Good luck to the United States with that. At both national and state levels, leaders were slow to act, and the population is paying the price, with infection rates (per 100,000) many times those in Australia and New Zealand, (or China and most of South East Asia), and death rates at even higher proportionate levels. With President Trump so eager to declare victory and depart the battlefield, the prognosis must continue to be grim, including in areas close to some of his base constituencies so far only lightly dusted by the virus. If Australia was suffering at the rate of New York City (about a third of Australia’s population) we would have had about 450,000 cases and 34,000 deaths. Some tiny mass surveys suggest that one in every seven people has or has had the virus. By comparison, Australia has about 6,700 confirmed cases (76 per cent of whom have recovered) and 75 deaths. The New York death rate is about 450 times the Australian one. This underlines the success we have had.

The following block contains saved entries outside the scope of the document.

(* ===== verification/Netpack.v ===== *)
(** lib/netpack/lua-netpack.c: packets with a two-byte length on a byte stream.

    The queue is the userdata the Lua service passes to every call ([None] is
    nil).  A bucket of [hash] is the list of its nodes in link order; a cell of the
    packet queue or of a packet buffer that was never written is [None].  [filter]
    and [pop] return what they push on the Lua stack. *)
From stdpp Require Import strings.
From S2P Require Import Prelude Bytes Ring.

Definition QUEUESIZE : Z := 1024.
Definition HASHSIZE : Z := 4096.

(** A buffer allocated with [uboss_malloc]. *)
Abbreviation cbuf := (list (option Z)) (only parsing).
Definition malloc (n : Z) : cbuf := replicate (Z.to_nat n) None.

Record netpack := Netpack { pk_id : Z; pk_size : Z; pk_buffer : cbuf }.

Record uncomplete := Uncomplete { uc_pack : netpack; uc_read : Z; uc_header : Z }.

Record queue := Queue {
  q_cap : Z;
  q_head : Z;
  q_tail : Z;
  q_hash : list (list uncomplete);
  q_queue : list (option netpack)
}.

Definition set_hash (h : list (list uncomplete)) (q : queue) : queue :=
  Queue (q_cap q) (q_head q) (q_tail q) h (q_queue q).

(** ** The queue *)

Definition hash_fd (fd : Z) : Z :=
  let a := Z.shiftr fd 24 in
  let b := Z.shiftr fd 12 in
  let c := fd in
  u32 (a + b + c) mod HASHSIZE.

(** Unlinks the first node with that [id]. *)
Fixpoint unlink_fd (l : list uncomplete) (fd : Z) : option (uncomplete * list uncomplete) :=
  match l with
  | [] => None
  | uc :: l =>
      if pk_id (uc_pack uc) =? fd then Some (uc, l)
      else '(found, l) ← unlink_fd l fd; Some (found, uc :: l)
  end.

(** [find_uncomplete]: the node and the queue without it. *)
Definition find_uncomplete (q : option queue) (fd : Z)
    : option (option uncomplete * option queue) :=
  match q with
  | None => Some (None, None)
  | Some q0 =>
      let h := hash_fd fd in
      l ← (q_hash q0).[h];
      match unlink_fd l fd with
      | Some (uc, l) =>
          hash ← (q_hash q0).[h := l];
          Some (Some uc, Some (set_hash hash q0))
      | None => Some (None, q)
      end
  end.

Definition new_queue : queue :=
  {| q_cap := QUEUESIZE; q_head := 0; q_tail := 0;
     q_hash := replicate (Z.to_nat HASHSIZE) [];
     q_queue := replicate (Z.to_nat QUEUESIZE) None |}.
(** What a buffer promises: the header read last and the bytes after it. *)
Record stream := Stream { st_header : Z; st_bytes : list Z }.

Inductive db_op :=
| DbPush (data : list Z)
| DbRead (sz : Z)
| DbReadHeader (header_size : Z)
| DbReset
| DbClear.

Inductive db_result := RNone | RBytes (l : list Z) | RInt (z : Z).

Definition db_run (op : db_op) (db : databuffer) (mp : messagepool)
    : option (db_result * databuffer * messagepool) :=
  match op with
  | DbPush data => '(db, mp) ← databuffer_push db mp data (zlen data); Some (RNone, db, mp)
  | DbRead sz => '(d, db, mp) ← databuffer_read db mp sz; Some (RBytes d, db, mp)
  | DbReadHeader hs => '(z, db, mp) ← databuffer_readheader db mp hs; Some (RInt z, db, mp)
  | DbReset => Some (RNone, databuffer_reset db, mp)
  | DbClear => '(db, mp) ← databuffer_clear db mp; Some (RNone, db, mp)
  end.

(** Reading a header: the rest of the frame may still be missing. *)
Definition stream_header (hs : Z) (st : stream) : Z * stream :=
  if (st_header st =? 0) && (zlen (st_bytes st) <? hs) then (-1, st)
  else
    let st := if st_header st =? 0
              then Stream (frame_size (take (Z.to_nat hs) (st_bytes st)) hs)
                          (drop (Z.to_nat hs) (st_bytes st))
              else st in
    if zlen (st_bytes st) <? st_header st then (-1, st) else (st_header st, st).

(** The operations on the stream; [None] where the caller breaks the contract. *)
Definition stream_op (op : db_op) (st : stream) : option (db_result * stream) :=
  match op with
  | DbPush data =>
      if zlen (st_bytes st) + zlen data <? 2 ^ 31
      then Some (RNone, Stream (st_header st) (st_bytes st ++ data)) else None
  | DbRead sz =>
      if (0 <? sz) && (sz <=? zlen (st_bytes st))
      then Some (RBytes (take (Z.to_nat sz) (st_bytes st)),
                 Stream (st_header st) (drop (Z.to_nat sz) (st_bytes st)))
      else None
  | DbReadHeader hs =>
      if (hs =? 2) || (hs =? 4)
      then let '(z, st) := stream_header hs st in Some (RInt z, st) else None
  | DbReset => Some (RNone, Stream 0 (st_bytes st))
  | DbClear => Some (RNone, Stream 0 [])
  end.

Lemma db_rep_header mp db l fl s h : db_rep mp db l fl s ->
  db_rep mp (Databuffer h (db_offset db) (db_size db) (db_head db) (db_tail db)) l fl s.
Proof.
  intros [(bs & [Hl Ht Hh] & Ho & Hs) Hp Hsz]. split; [|done|done].
  exists bs. split; [by split | done].
Qed.

Lemma readheader_rep mp db l fl st hs : db_rep mp db l fl (st_bytes st) ->
  db_header db = st_header st -> is_bytes (st_bytes st) -> hs = 2 \/ hs = 4 ->
  exists z st' db' mp' l' fl', stream_header hs st = (z, st') /\
    databuffer_readheader db mp hs = Some (z, db', mp') /\
    db_rep mp' db' l' fl' (st_bytes st') /\ db_header db' = st_header st' /\
    pool_frame mp l fl mp' l' fl'.
Proof.
  intros Hr Hh Hb Hhs. unfold stream_header, databuffer_readheader.
  pose proof (dr_size _ _ _ _ _ Hr) as Hsz. rewrite Hh, Hsz.
  destruct (Z.eqb_spec (st_header st) 0) as [H0|H0]; cbn [andb].
  2:{ cbn [mbind option_bind]. rewrite Hh, Hsz.
      destruct (Z.ltb_spec (zlen (st_bytes st)) (st_header st));
        (do 6 eexists; split; [done|]; split; [done|]; split; [done|]; split; [done|];
         apply pool_frame_refl). }
  destruct (Z.ltb_spec (zlen (st_bytes st)) hs).
  { do 6 eexists. split; [done|]. split; [done|]. split; [done|]. split; [done|].
    apply pool_frame_refl. }
  destruct (read_rep mp db l fl (st_bytes st) hs Hr ltac:(lia)) as (db1 & mp1 & l1 & fl1 & -> & Hr1 & Hf & Hh1).
  cbn [mbind option_bind]. rewrite (header_value_spec _ hs);
    [| done | rewrite zlen_take; lia | by apply Forall_take].
  cbn [mbind option_bind st_header st_bytes db_header db_size].
  pose proof (dr_size _ _ _ _ _ Hr1) as Hs1. rewrite <-Hs1.
  case_match; (do 6 eexists; split; [done|]; split; [done|]; split; [by apply db_rep_header|];
    split; done).
Qed.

California has a population 60 per cent bigger than Australia’s. It has had more than 35,000 confirmed cases, and more than 1350 deaths. We must be doing something right, or them something very wrong.

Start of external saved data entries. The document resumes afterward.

(* ===== verification/Gate.v ===== *)
(** module/gate/module_gate.c: the gate, which accepts connections, cuts what they send
    into frames and hands each frame to a service.

    The calls into the rest of the framework (sending a message, socket commands, log
    lines, freeing a buffer) are the list of [effect]s a handler returns, in order; the
    name service and the listening socket are parameters of the functions that ask them.
    A pointer to a [struct connection] is its index in [conn].  [None] as a result is a
    failed assertion or an access outside an object. *)
From Stdlib Require Import String.
From S2P Require Import Prelude Bytes Links HashId DataBuffer CStr.

Definition PTYPE_TEXT : Z := 0.
Definition PTYPE_CLIENT : Z := 3.
Definition PTYPE_SOCKET : Z := 6.
Definition PTYPE_TAG_DONTCOPY : Z := 0x10000.
Definition BACKLOG : Z := 32.

(** [struct uboss_socket_message], the buffer as its bytes, and the bytes after it. *)
Inductive socket_type := SDATA | SCONNECT | SCLOSE | SACCEPT | SERROR | SUDP | SWARNING.

Record socket_message := SocketMessage {
  sm_type : socket_type;
  sm_id : Z;
  sm_ud : Z;
  sm_buffer : list Z;
  sm_tail : list Z
}.

Record connection := Connection {
  c_id : Z;
  c_agent : Z;
  c_client : Z;
  c_remote_name : list Z;
  c_buffer : databuffer
}.

Record gate := Gate {
  g_listen_id : Z;
  g_watchdog : Z;
  g_broker : Z;
  g_client_tag : Z;
  g_header_size : Z;
  g_max_connection : Z;
  g_hash : hashid;
  g_conn : list connection;
  g_mp : messagepool
}.

Inductive effect :=
| Send (source destination type : Z) (data : list Z)
| SocketClose (id : Z)
| SocketStart (id : Z)
| SocketSend (id : Z) (data : list Z)
| FreeBuffer (data : list Z)
| Log (text : list Z).

Definition conn_zero : connection := Connection 0 0 0 [] db_zero.
Definition conn_free : connection := Connection (-1) 0 0 [] db_zero.

(** [gate_create]. *)
Definition gate_create : gate := Gate (-1) 0 0 0 0 0 (Hashid 0 0 0 [] []) [] mp_zero.

(** [gate_release]: the sockets it closes. *)
Fixpoint release_loop (n : nat) (i : Z) (conn : list connection) : option (list effect) :=
  match n with
  | O => Some []
  | S n =>
      c ← conn.[i];
      es ← release_loop n (i + 1) conn;
      Some ((if 0 <=? c_id c then [SocketClose (c_id c)] else []) ++ es)
  end.

Definition gate_release (g : gate) : option (list effect) :=
  es ← release_loop (Z.to_nat (g_max_connection g)) 0 (g_conn g);
  Some (es ++ if 0 <=? g_listen_id g then [SocketClose (g_listen_id g)] else []).

(** ** Text commands *)

(** [_parm]: the parameters of a command are moved to the front of [msg]. *)
Fixpoint skip_blanks (fuel : nat) (msg : list Z) (sz command_sz : Z) : option Z :=
  if command_sz <? sz then
    c ← msg.[command_sz];
    if negb (c =? 32) then Some command_sz
    else match fuel with O => None | S fuel => skip_blanks fuel msg sz (command_sz + 1) end
  else Some command_sz.

Fixpoint move_down (n : nat) (msg : list Z) (i command_sz : Z) : option (list Z) :=
  match n with
  | O => Some msg
  | S n =>
      c ← msg.[i];
      msg ← msg.[i - command_sz := c];
      move_down n msg (i + 1) command_sz
  end.

Definition _parm (msg : list Z) (sz command_sz : Z) : option (list Z) :=
  command_sz ← skip_blanks (Z.to_nat sz) msg sz command_sz;
  msg ← move_down (Z.to_nat (sz - command_sz)) msg command_sz command_sz;
  msg.[Z.max sz command_sz - command_sz := 0].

California is a Democrat state with a greater attachment to Coronavirus reality than many of the Red states of the union. It has had fairly drastic efforts to isolate and quarantine, push social distancing and shut down the economy, and is being much more cautious about opening up for business again.
At this stage, the Governor, Gavin Newsom, is refusing to set any sort of artificial deadline and says it depends on progress with six key indicators – improving its capacity to monitor and track cases; prevent infection of high-risk people; increase surge capacity of hospitals; develop therapeutics and ensure physical distance at schools, businesses and childcare centres. And to have an agreed set of guidelines about when to ask Californians to stay home again if the virus surges.
Newsom says he might be able to predict some sort of end date in about a fortnight, if new cases begin to go down. He’s also strongly into expanding testing beyond sick patients to find out how many of the general population is infected, and how many have immunity.
COVID-19 figures from the US, Europe (including Britain) and mainland China are so much greater, proportionately, than our nation that it is difficult to use them as a guide. I should think, however, that mass testing would suggest that more than 100,000 Australians already have an antibody response to the virus, but will not be caught up in the screen we have so far because they have had few symptoms (and have now recovered). They will have mostly infected people who likewise showed no symptoms. Perhaps 5000 to 10,000 (most unknown to the authorities) are currently infectious, if not in a way that is bringing many cases to doctors and hospitals.
My point – I have repeated it in a number of columns – is that continually increasing numbers of tests on people thought to have or to have been exposed to the virus is not a substitute for mass testing, and the results of such tests (now down to about two per cent positive) are not a guide to maximum incidence or prevalence. Australia is still doing all too little genuine random mass testing, and, as a result, we know too little about the real size of our problem, or about the chances of a resurgence. If it has had a sort of justification – the need to ration testing equipment – that no longer prevails.